Collected data
++++

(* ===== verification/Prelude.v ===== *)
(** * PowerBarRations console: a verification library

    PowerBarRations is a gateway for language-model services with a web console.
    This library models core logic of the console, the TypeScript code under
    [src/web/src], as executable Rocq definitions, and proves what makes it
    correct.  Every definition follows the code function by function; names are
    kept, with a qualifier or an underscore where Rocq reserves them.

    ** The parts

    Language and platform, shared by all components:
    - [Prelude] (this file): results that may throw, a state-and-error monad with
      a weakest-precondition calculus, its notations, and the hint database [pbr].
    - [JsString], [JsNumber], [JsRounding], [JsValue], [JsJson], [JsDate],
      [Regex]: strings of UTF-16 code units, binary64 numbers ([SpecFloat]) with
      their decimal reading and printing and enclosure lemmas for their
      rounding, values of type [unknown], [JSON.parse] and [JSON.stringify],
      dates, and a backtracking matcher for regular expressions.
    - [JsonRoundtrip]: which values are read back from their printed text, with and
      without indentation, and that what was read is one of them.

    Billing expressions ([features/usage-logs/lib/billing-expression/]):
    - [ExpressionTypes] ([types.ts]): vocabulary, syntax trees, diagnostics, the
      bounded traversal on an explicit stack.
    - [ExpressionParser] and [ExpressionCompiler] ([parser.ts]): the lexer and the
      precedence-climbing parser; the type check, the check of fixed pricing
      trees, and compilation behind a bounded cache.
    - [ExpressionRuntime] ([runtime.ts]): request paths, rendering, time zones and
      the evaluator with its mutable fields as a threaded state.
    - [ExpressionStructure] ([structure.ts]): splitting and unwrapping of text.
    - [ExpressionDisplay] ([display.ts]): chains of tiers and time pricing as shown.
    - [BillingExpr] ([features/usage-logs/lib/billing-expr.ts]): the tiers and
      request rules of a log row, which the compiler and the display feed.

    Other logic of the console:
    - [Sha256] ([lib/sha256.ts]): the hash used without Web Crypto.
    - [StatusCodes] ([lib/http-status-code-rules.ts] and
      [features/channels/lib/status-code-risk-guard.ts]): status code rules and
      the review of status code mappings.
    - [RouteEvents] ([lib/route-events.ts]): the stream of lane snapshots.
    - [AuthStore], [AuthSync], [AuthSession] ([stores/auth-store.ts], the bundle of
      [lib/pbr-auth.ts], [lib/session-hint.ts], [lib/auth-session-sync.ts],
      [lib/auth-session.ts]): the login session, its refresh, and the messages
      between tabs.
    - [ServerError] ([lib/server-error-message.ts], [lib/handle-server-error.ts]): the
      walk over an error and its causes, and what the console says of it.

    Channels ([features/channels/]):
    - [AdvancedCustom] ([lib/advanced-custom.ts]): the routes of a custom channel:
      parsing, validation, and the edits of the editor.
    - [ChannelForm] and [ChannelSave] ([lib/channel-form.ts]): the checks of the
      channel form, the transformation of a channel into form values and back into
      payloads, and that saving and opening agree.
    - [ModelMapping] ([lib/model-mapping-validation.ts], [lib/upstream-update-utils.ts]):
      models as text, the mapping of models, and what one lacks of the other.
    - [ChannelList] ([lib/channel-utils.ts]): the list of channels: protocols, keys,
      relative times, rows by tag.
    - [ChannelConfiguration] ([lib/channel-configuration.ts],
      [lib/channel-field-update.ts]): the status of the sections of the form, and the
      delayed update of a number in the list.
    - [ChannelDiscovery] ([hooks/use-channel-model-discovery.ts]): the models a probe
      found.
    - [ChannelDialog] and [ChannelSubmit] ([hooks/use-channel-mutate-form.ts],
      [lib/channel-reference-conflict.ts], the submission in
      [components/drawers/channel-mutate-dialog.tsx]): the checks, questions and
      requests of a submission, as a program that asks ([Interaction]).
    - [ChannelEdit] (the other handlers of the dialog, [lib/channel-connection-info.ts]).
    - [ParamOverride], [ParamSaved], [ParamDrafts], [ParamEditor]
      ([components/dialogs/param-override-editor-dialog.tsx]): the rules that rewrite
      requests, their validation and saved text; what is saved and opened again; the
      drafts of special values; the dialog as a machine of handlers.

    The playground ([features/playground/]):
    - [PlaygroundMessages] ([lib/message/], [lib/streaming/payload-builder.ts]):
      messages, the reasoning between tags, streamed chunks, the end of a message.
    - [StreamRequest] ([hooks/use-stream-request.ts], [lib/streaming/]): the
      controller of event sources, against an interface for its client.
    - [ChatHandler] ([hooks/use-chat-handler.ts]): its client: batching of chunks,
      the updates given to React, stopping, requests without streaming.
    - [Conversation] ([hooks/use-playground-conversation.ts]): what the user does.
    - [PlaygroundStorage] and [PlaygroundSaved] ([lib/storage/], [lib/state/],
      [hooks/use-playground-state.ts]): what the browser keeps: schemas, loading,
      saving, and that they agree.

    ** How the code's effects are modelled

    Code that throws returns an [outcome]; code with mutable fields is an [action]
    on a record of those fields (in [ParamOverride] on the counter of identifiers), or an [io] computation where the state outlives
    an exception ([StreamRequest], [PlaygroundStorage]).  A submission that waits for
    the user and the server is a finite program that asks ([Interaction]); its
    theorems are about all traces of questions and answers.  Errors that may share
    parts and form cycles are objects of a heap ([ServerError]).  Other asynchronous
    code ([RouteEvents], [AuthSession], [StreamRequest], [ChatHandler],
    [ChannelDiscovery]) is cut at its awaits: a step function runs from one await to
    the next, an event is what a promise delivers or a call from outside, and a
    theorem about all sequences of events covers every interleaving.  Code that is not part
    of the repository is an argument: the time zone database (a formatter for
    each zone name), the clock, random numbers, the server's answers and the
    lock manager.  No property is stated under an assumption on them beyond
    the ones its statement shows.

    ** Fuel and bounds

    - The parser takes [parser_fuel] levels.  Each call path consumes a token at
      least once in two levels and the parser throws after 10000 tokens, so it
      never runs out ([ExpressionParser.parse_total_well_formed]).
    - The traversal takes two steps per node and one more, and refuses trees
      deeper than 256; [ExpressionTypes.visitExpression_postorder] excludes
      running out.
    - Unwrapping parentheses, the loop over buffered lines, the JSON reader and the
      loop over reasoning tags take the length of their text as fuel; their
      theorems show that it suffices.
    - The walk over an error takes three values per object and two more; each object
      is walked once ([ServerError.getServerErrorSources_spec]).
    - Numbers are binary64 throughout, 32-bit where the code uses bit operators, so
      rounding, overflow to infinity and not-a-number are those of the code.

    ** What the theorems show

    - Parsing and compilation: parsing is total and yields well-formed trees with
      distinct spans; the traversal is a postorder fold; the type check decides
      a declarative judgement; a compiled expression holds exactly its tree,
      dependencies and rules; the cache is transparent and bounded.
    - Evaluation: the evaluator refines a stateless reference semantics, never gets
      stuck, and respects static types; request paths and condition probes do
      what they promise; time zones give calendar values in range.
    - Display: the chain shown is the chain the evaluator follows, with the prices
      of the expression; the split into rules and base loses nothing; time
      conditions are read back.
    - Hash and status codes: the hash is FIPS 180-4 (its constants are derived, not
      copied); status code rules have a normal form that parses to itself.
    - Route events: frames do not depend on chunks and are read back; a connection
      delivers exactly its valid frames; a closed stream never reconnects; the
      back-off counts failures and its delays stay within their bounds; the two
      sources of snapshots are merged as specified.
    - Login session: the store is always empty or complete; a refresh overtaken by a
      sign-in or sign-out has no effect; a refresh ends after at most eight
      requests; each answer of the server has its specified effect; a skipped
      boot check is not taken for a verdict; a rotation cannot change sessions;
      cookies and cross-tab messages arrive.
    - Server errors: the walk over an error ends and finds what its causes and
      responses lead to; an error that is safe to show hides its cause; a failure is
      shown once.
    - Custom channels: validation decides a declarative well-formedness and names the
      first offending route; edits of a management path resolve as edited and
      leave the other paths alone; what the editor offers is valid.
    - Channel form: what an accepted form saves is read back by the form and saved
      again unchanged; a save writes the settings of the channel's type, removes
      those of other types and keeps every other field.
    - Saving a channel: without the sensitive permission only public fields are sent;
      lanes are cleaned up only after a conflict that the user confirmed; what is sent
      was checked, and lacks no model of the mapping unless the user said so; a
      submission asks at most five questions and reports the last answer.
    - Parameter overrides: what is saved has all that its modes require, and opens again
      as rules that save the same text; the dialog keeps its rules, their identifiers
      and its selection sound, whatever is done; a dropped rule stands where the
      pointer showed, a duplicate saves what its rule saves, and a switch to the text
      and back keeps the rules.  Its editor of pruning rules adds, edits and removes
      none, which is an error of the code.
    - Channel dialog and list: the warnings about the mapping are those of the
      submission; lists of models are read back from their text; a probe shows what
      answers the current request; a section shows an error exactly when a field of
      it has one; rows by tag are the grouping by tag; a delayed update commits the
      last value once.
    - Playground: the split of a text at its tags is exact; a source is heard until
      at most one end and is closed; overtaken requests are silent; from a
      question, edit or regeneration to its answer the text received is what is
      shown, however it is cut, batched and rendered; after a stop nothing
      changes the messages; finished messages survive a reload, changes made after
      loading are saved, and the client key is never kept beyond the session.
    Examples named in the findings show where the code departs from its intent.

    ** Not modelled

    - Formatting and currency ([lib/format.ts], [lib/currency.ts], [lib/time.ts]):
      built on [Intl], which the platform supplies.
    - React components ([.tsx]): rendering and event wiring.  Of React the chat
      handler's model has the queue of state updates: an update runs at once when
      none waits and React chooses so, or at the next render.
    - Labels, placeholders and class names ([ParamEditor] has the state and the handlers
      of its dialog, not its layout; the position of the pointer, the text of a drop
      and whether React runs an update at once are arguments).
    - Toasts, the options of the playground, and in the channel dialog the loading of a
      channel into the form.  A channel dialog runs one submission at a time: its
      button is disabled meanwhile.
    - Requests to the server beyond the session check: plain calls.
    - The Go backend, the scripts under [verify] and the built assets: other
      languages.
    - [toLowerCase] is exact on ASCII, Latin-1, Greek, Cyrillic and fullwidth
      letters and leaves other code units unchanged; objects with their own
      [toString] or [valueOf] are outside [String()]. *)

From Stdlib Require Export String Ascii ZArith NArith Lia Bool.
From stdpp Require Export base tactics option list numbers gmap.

++++

Using the data above, extract exactly the lines from the one that holds "requests of a" to the one that holds "[ChannelDiscovery]) is cut", both ends included, and no others.

      requests of a submission, as a program that asks ([Interaction]).
    - [ChannelEdit] (the other handlers of the dialog, [lib/channel-connection-info.ts]).
    - [ParamOverride], [ParamSaved], [ParamDrafts], [ParamEditor]
      ([components/dialogs/param-override-editor-dialog.tsx]): the rules that rewrite
      requests, their validation and saved text; what is saved and opened again; the
      drafts of special values; the dialog as a machine of handlers.

    The playground ([features/playground/]):
    - [PlaygroundMessages] ([lib/message/], [lib/streaming/payload-builder.ts]):
      messages, the reasoning between tags, streamed chunks, the end of a message.
    - [StreamRequest] ([hooks/use-stream-request.ts], [lib/streaming/]): the
      controller of event sources, against an interface for its client.
    - [ChatHandler] ([hooks/use-chat-handler.ts]): its client: batching of chunks,
      the updates given to React, stopping, requests without streaming.
    - [Conversation] ([hooks/use-playground-conversation.ts]): what the user does.
    - [PlaygroundStorage] and [PlaygroundSaved] ([lib/storage/], [lib/state/],
      [hooks/use-playground-state.ts]): what the browser keeps: schemas, loading,
      saving, and that they agree.

    ** How the code's effects are modelled

    Code that throws returns an [outcome]; code with mutable fields is an [action]
    on a record of those fields (in [ParamOverride] on the counter of identifiers), or an [io] computation where the state outlives
    an exception ([StreamRequest], [PlaygroundStorage]).  A submission that waits for
    the user and the server is a finite program that asks ([Interaction]); its
    theorems are about all traces of questions and answers.  Errors that may share
    parts and form cycles are objects of a heap ([ServerError]).  Other asynchronous
    code ([RouteEvents], [AuthSession], [StreamRequest], [ChatHandler],
    [ChannelDiscovery]) is cut at its awaits: a step function runs from one await to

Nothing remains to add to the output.